Add queue persistence to make pipeline resilient to crashes and restarts
suyograo opened this issue · 7 comments
Currently Logstash uses in-memory bounded queues between pipeline stages (input to filter, filter to output) to buffer events (see documentation for more information). Currently the size of the queue is fixed to 20 and is not configurable. It is possible to lose any queued events if Logstash is terminated unsafely. To prevent event loss in these scenarios, we plan to persist these queues to disk.

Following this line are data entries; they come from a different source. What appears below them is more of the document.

Lemma del_ok capacity now key windows : windows_ok capacity now windows → windows_ok capacity now (del key windows).
Proof.
  intros [Hnd Hs Hc Hl]. split.
  - eapply sublist_NoDup; [exact Hnd|apply filter_fmap_sublist].
  - by apply StronglySorted_filter'.
  - intros k w [Hin _]%elem_del. by eapply Hc.
  - unfold del. pose proof (filter_length_le (λ p, negb (bool_decide (p.1 = key))) windows). lia.
Qed.

Lemma increment_ok capacity now key windows w :
  windows_ok capacity now windows → get key windows = Some w → count w < 30 →
  windows_ok capacity now (increment key windows).
Proof.
  intros [Hnd Hs Hc Hl] Hget Hlt. unfold increment. split.
  - rewrite <- list_fmap_compose. rewrite (list_fmap_ext _ fst); [done|]. intros i p _. cbn. by case_bool_decide.
  - clear -Hs. induction Hs as [|p l Hs IH Hall]; cbn; [constructor|]. constructor; [done|].
    apply Forall_fmap. eapply Forall_impl; [exact Hall|]. intros q Hq. unfold by_expiry in *. cbn.
    by repeat case_bool_decide.
  - intros k v ([k0 w0] & Heq & Hin)%list_elem_of_fmap. cbn in Heq. destruct (Hc _ _ Hin).
    case_bool_decide as E; injection Heq as -> ->; [|done]. subst k0.
    assert (w0 = w) as ->; [|cbn; lia].
    apply get_elem in Hget. clear -Hnd Hin Hget. induction windows as [|p l IH]; [by apply not_elem_of_nil in Hin|].
    rewrite fmap_cons in Hnd. apply NoDup_cons in Hnd as [Hp Hnd].
    apply elem_of_cons in Hin as [<-|Hin], Hget as [Hg|Hget]; [congruence|..|by apply IH].
    + destruct Hp. apply list_elem_of_fmap. by exists (key, w).
    + subst p. destruct Hp. apply list_elem_of_fmap. by exists (key, w0).
  - by rewrite length_fmap.
Qed.
Definition registration_active (r : RegistrationRow) : bool := bool_decide (rc_status r = CH_ACTIVE).
Definition ck_registration (r : RegistrationRow) : res unit :=
  _ ← integrity (negb ((3 <=? length (rc_email r))%nat && (length (rc_email r) <=? 254)%nat))
        "ck_registration_challenge_email";
  _ ← integrity (negb (match rc_status r with
                       | CH_ACTIVE | CH_EXPIRED => negb (present (rc_completed_at r))
                       | CH_COMPLETED => present (rc_completed_at r)
                       | CH_REVOKED => false
                       end)) "ck_registration_challenge_state";
  integrity (negb ((rc_created_at r <? rc_expires_at r)
                   && completed_in (rc_created_at r) (rc_expires_at r) (rc_completed_at r)))
    "ck_registration_challenge_times".
Definition uq_registration (r : RegistrationRow) (t : gmap UUID RegistrationRow) : res unit :=
  integrity (registration_active r
             && other rc_id (rc_id r) (λ q, registration_active q && bool_decide (rc_email q = rc_email r)) t)
    "uq_registration_challenges_active_email".
Definition insert_registration (r : RegistrationRow) (db : ADB) : res ADB :=
  t ← insert_row rc_id "registration_challenges_pkey" ck_registration uq_registration (λ _, Ok tt) r
        (registrations db);
  Ok (set_registrations t db).
Definition update_registration (id : UUID) (f : RegistrationRow → RegistrationRow) (db : ADB) : res ADB :=
  t ← update_row ck_registration uq_registration (λ _, Ok tt) id (λ _, true) f (registrations db);
  Ok (set_registrations t db).

Definition reset_active (r : ResetRow) : bool := bool_decide (rs_status r = CH_ACTIVE).
Definition ck_reset (r : ResetRow) : res unit :=
  _ ← integrity (negb (match rs_status r with
                       | CH_ACTIVE | CH_EXPIRED => negb (present (rs_completed_at r)) && negb (present (rs_revoked_at r))
                       | CH_COMPLETED => present (rs_completed_at r) && negb (present (rs_revoked_at r))
                       | CH_REVOKED => negb (present (rs_completed_at r)) && present (rs_revoked_at r)
                       end)) "ck_password_reset_challenge_state";
  integrity (negb ((rs_created_at r <? rs_expires_at r)
                   && completed_in (rs_created_at r) (rs_expires_at r) (rs_completed_at r)
                   && not_before (rs_revoked_at r) (rs_created_at r)))
    "ck_password_reset_challenge_times".
Definition uq_reset (r : ResetRow) (t : gmap UUID ResetRow) : res unit :=
  integrity (reset_active r
             && other rs_id (rs_id r) (λ q, reset_active q && (rs_user_id q =? rs_user_id r)) t)
    "uq_password_reset_challenges_active_user".
Definition fk_reset (db : ADB) (r : ResetRow) : res unit :=
  references (rs_user_id r) (users db) "password_reset_challenges_user_id_fkey".
Definition insert_reset (r : ResetRow) (db : ADB) : res ADB :=
  t ← insert_row rs_id "password_reset_challenges_pkey" ck_reset uq_reset (fk_reset db) r (resets db);
  Ok (set_resets t db).
Definition update_reset (id : UUID) (guard : ResetRow → bool) (f : ResetRow → ResetRow) (db : ADB) : res ADB :=
  t ← update_row ck_reset uq_reset (fk_reset db) id guard f (resets db);
  Ok (set_resets t db).

(** The constraints of a token table, by the prefix of its names. *)
Definition ck_token (table : string) (r : TokenRow) : res unit :=
  _ ← integrity (negb (length (tk_digest r) =? 32)%nat) ("ck_" ++ table ++ "_token_digest");
  integrity (negb (not_before (tk_used_at r) (tk_issued_at r))) ("ck_" ++ table ++ "_token_used").
Definition uq_token (table : string) (r : TokenRow) (t : gmap UUID TokenRow) : res unit :=
  integrity (other tk_id (tk_id r) (λ q, bool_decide (tk_digest q = tk_digest r)) t)
    ("uq_" ++ table ++ "_tokens_digest").
Definition insert_registration_token (r : TokenRow) (db : ADB) : res ADB :=
  t ← insert_row tk_id "registration_tokens_pkey" (ck_token "registration") (uq_token "registration")
        (λ r, references (tk_challenge_id r) (registrations db) "registration_tokens_challenge_id_fkey") r
        (registration_tokens db);
  Ok (set_registration_tokens t db).
Definition update_registration_token (id : UUID) (guard : TokenRow → bool) (f : TokenRow → TokenRow) (db : ADB)
    : res ADB :=
  t ← update_row (ck_token "registration") (uq_token "registration") (λ _, Ok tt) id guard f
        (registration_tokens db);
  Ok (set_registration_tokens t db).
Definition insert_reset_token (r : TokenRow) (db : ADB) : res ADB :=
  t ← insert_row tk_id "password_reset_tokens_pkey" (ck_token "password_reset") (uq_token "password_reset")
        (λ r, references (tk_challenge_id r) (resets db) "password_reset_tokens_challenge_id_fkey") r
        (reset_tokens db);
  Ok (set_reset_tokens t db).
Definition update_reset_token (id : UUID) (guard : TokenRow → bool) (f : TokenRow → TokenRow) (db : ADB)
    : res ADB :=
  t ← update_row (ck_token "password_reset") (uq_token "password_reset") (λ _, Ok tt) id guard f
        (reset_tokens db);
  Ok (set_reset_tokens t db).

(** *** user_security_events *)

(** The two CHECK constraints; an initiator has a role exactly when it has an
    identity. *)
Definition ck_security_event (e : UserSecurityEvent) : res unit :=
  let authenticated := bool_decide (ev_initiator_type e = AUTHENTICATED_USER) in
  let no_roles := negb (present (ev_previous_role e)) && negb (present (ev_new_role e)) in
  let no_statuses := negb (present (ev_previous_status e)) && negb (present (ev_new_status e)) in
  _ ← integrity (negb (if authenticated then present (ev_initiator_user_id e) && present (ev_initiator_role e)
                       else negb (present (ev_initiator_user_id e)) && negb (present (ev_initiator_role e))))
        "ck_user_security_events_initiator";
  integrity (negb
    match ev_type e with
    | INITIAL_SUPER_ADMIN_BOOTSTRAPPED =>
        bool_decide (ev_initiator_type e = BOOTSTRAP_CLI)
        && negb (present (ev_previous_role e)) && bool_decide (ev_new_role e = Some SUPER_ADMIN)
        && negb (present (ev_previous_status e)) && bool_decide (ev_new_status e = Some ACTIVE)
    | USER_ROLE_CHANGED =>
        authenticated && present (ev_previous_role e) && present (ev_new_role e)
        && negb (bool_decide (ev_previous_role e = ev_new_role e)) && no_statuses
    | USER_DISABLED =>
        authenticated && no_roles && bool_decide (ev_previous_status e = Some ACTIVE)
        && bool_decide (ev_new_status e = Some DISABLED)
    | USER_ENABLED =>
        authenticated && no_roles && bool_decide (ev_previous_status e = Some DISABLED)
        && bool_decide (ev_new_status e = Some ACTIVE)
    | PASSWORD_CHANGED => authenticated && no_roles && no_statuses
    | PASSWORD_RESET => bool_decide (ev_initiator_type e = RESET_TOKEN) && no_roles && no_statuses
    end) "ck_user_security_events_shape".
Definition insert_security_event (e : UserSecurityEvent) (db : ADB) : res ADB :=
  _ ← ck_security_event e;
  _ ← integrity (existsb (λ q, ev_id q =? ev_id e) (security_events db)) "user_security_events_pkey";
  _ ← references (ev_subject_user_id e) (users db) "user_security_events_subject_user_id_fkey";
  _ ← match ev_initiator_user_id e with
      | None => Ok tt
      | Some u => references u (users db) "user_security_events_initiator_user_id_fkey"
      end;
  Ok (set_security_events (security_events db ++ [e]) db).

(** ** Records and domain objects *)

Section domain.
Context `{UnicodeData} `{AuthServices}.

(** [EmailAddress] *)
Definition EmailAddress_init (value : pystr) : res pystr := normalize_email validate_email value.

(** [_user_from_record] *)
Definition user_from_record (r : UserRow) : res User :=
  email ← EmailAddress_init (us_email r);
  name ← DisplayName_init (us_name r);
  User_init (mkUser (us_id r) email name (us_password_hash r) (us_role r) (us_status r)
    (utc (us_created_at r)) (utc (us_updated_at r))).

Definition user_of (r : option UserRow) : res (option User) :=
  match r with None => Ok None | Some r => u ← user_from_record r; Ok (Some u) end.

(** [SqlAlchemyUserRepository.get_by_id] and [get_by_email] *)
Definition get_by_id (id : UUID) (db : ADB) : res (option User) := user_of (users db !! id).
Definition row_by_email (email : pystr) (db : ADB) : option UserRow :=
  find (λ r, bool_decide (us_email r = email)) (rows (users db)).
Definition get_by_email (email : pystr) (db : ADB) : res (option User) := user_of (row_by_email email db).

(** [NewUser] and [SqlAlchemyUserRepository.add] *)
Record NewUser := mkNewUser {
  nu_email : pystr; nu_name : pystr; nu_password_hash : pystr; nu_role : UserRole; nu_status : UserStatus }.
Definition NewUser_init (u : NewUser) : res NewUser :=
  _ ← raise_if (bool_decide (nu_password_hash u = [])) (ValueError "password hash must not be empty");
  Ok u.
Definition add_user (id : UUID) (now : Z) (u : NewUser) (db : ADB) : res (User * ADB) :=
  let record := mkUserRow id (nu_email u) (nu_name u) (nu_password_hash u) (nu_role u) (nu_status u) now now in
  db' ← catch (insert_user record db)
          (λ e, match e with
                | IntegrityError name =>
                    if bool_decide (name = "uq_users_normalized_email"%string) then Raise DuplicateUserEmail
                    else Raise UserPersistenceError
                | _ => Raise e
                end);
  user ← user_from_record record;
  Ok (user, db').
(** A committed rotation, and a committed detection of reuse. *)
Lemma refresh_transaction_Ok env target token u db grant db' :
  accounts_ok db → refresh_transaction env target token (Some u) db = Ok (grant, db') →
  ∃ f t, families db !! tg_family_id target = Some f ∧ refresh_tokens db !! tg_token_id target = Some t ∧
    user_status u = ACTIVE ∧ fr_user_id f = user_id u ∧ rt_family_id t = tg_family_id target ∧
    rt_digest t = token_digest token ∧ fr_status f = FAMILY_ACTIVE ∧ ae_now env < fr_expires_at f ∧
    keeps db db' ∧
    match grant with
    | Some g =>
        rt_used_at t = None ∧
        ∃ access refresh next, g = mkSessionGrant access refresh (fr_expires_at f) (ae_now env) ∧
          issue_access (user_id u) (user_role u) (unix_seconds (ae_now env)) = Ok access ∧
          refresh_tokens db !! next = None ∧
          db' = set_families (<[tg_family_id target := touched (ae_now env) f]> (families db))
                  (set_refresh_tokens
                     (<[tg_token_id target := used (ae_now env) next t]>
                        (<[next := mkRefreshRow next (tg_family_id target) (token_digest refresh) (ae_now env) None None]>
                           (refresh_tokens db))) db)
    | None =>
        (∃ time, rt_used_at t = Some time ∧ time + seconds 10 < ae_now env) ∧
        ∀ f', families db' !! tg_family_id target = Some f' → fr_status f' = FAMILY_REVOKED
    end.
Proof.
  intros Hok Htx.
  apply bind_Ok in Htx as ([] & Ha%raise_if_Ok%negb_false_iff%bool_decide_eq_true & Htx).
  apply bind_Ok in Htx as ([f t] & Hlock & Htx).
  apply locked_refresh_Ok in Hlock as (Hf & Ht & Hu & Htu & Htf & Hd); [|apply Hok].
  destruct (tb_row _ _ _ _ (to_families _ (ac_tables _ Hok)) _ _ Hf) as [Hfid _].
  destruct (tb_row _ _ _ _ (to_refresh _ (ac_tables _ Hok)) _ _ Ht) as [Htid _].
  apply bind_Ok in Htx as ([] & Hlive%raise_if_Ok & Htx).
  apply orb_false_iff in Hlive as [Hfa%negb_false_iff%bool_decide_eq_true Hexp%Z.leb_gt].
  exists f, t. rewrite Hfid, Htid in *.
  destruct (rt_used_at t) as [time|] eqn:Hused.
  - apply bind_Ok in Htx as ([] & Hgrace%raise_if_Ok%Z.leb_gt & Htx). apply bind_Ok in Htx as (db1 & Hrev & [= <- <-]).
    apply revoke_keeps in Hrev as [Hk Hrevd]; [|done]. split_and!; try done. by exists time.
  - apply bind_Ok in Htx as ([[refresh next] db1] & Hiss & Htx). apply bind_Ok in Htx as (db2 & Hmark & Htx).
    apply bind_Ok in Htx as (access & Hacc & [= <- <-]).
    destruct (rotate_keeps _ _ _ _ _ _ _ _ _ t f Hok Hiss Hmark Ht Hused Htf Hf) as (Hk & Hn & Hdb2).
    split_and!; try done. by exists access, refresh, next.
Qed.

(** A token used more than ten seconds ago was presented, and the family it is
    of was revoked. *)
Definition reuse_revoked (env : AuthEnv) (token : pystr) (db db' : ADB) : Prop :=
  ∃ id t f time, refresh_tokens db !! id = Some t ∧ rt_digest t = token_digest token ∧ rt_used_at t = Some time ∧
    time + seconds 10 < ae_now env ∧ families db !! rt_family_id t = Some f ∧ fr_status f = FAMILY_ACTIVE ∧
    revoke (ae_now env) (rt_family_id t) db = Ok db'.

#1939 is work in progress by @colinsurprenant to add persistent queue framework which will be used to address this issue
👍
May I suggest that this concept of the internal queue "provider" be abstracted in logstash and implemented by a plugin/extensible mechanism? So rather than just hardwiring in #1939 directly as a top level option, make the top level options be something like
--internal-queue-plugin [internal-queue-plugin-name] [--queue-plugin-option-A] ....
So this way logstash could ship w/ two out of the box:
- an in-memory backward behavior compatible version (as it works today)
- the "persistent" one being developed @ #1939
It would just provide a more extensible hook point for further improvements down the road and let others implement whatever they wish for logstash's internal queue mechanism.
Hi
Could anyone provide an update about this issue?
Being able to reliable send logs to ES using LS to enrich them during the trip would be a great feature.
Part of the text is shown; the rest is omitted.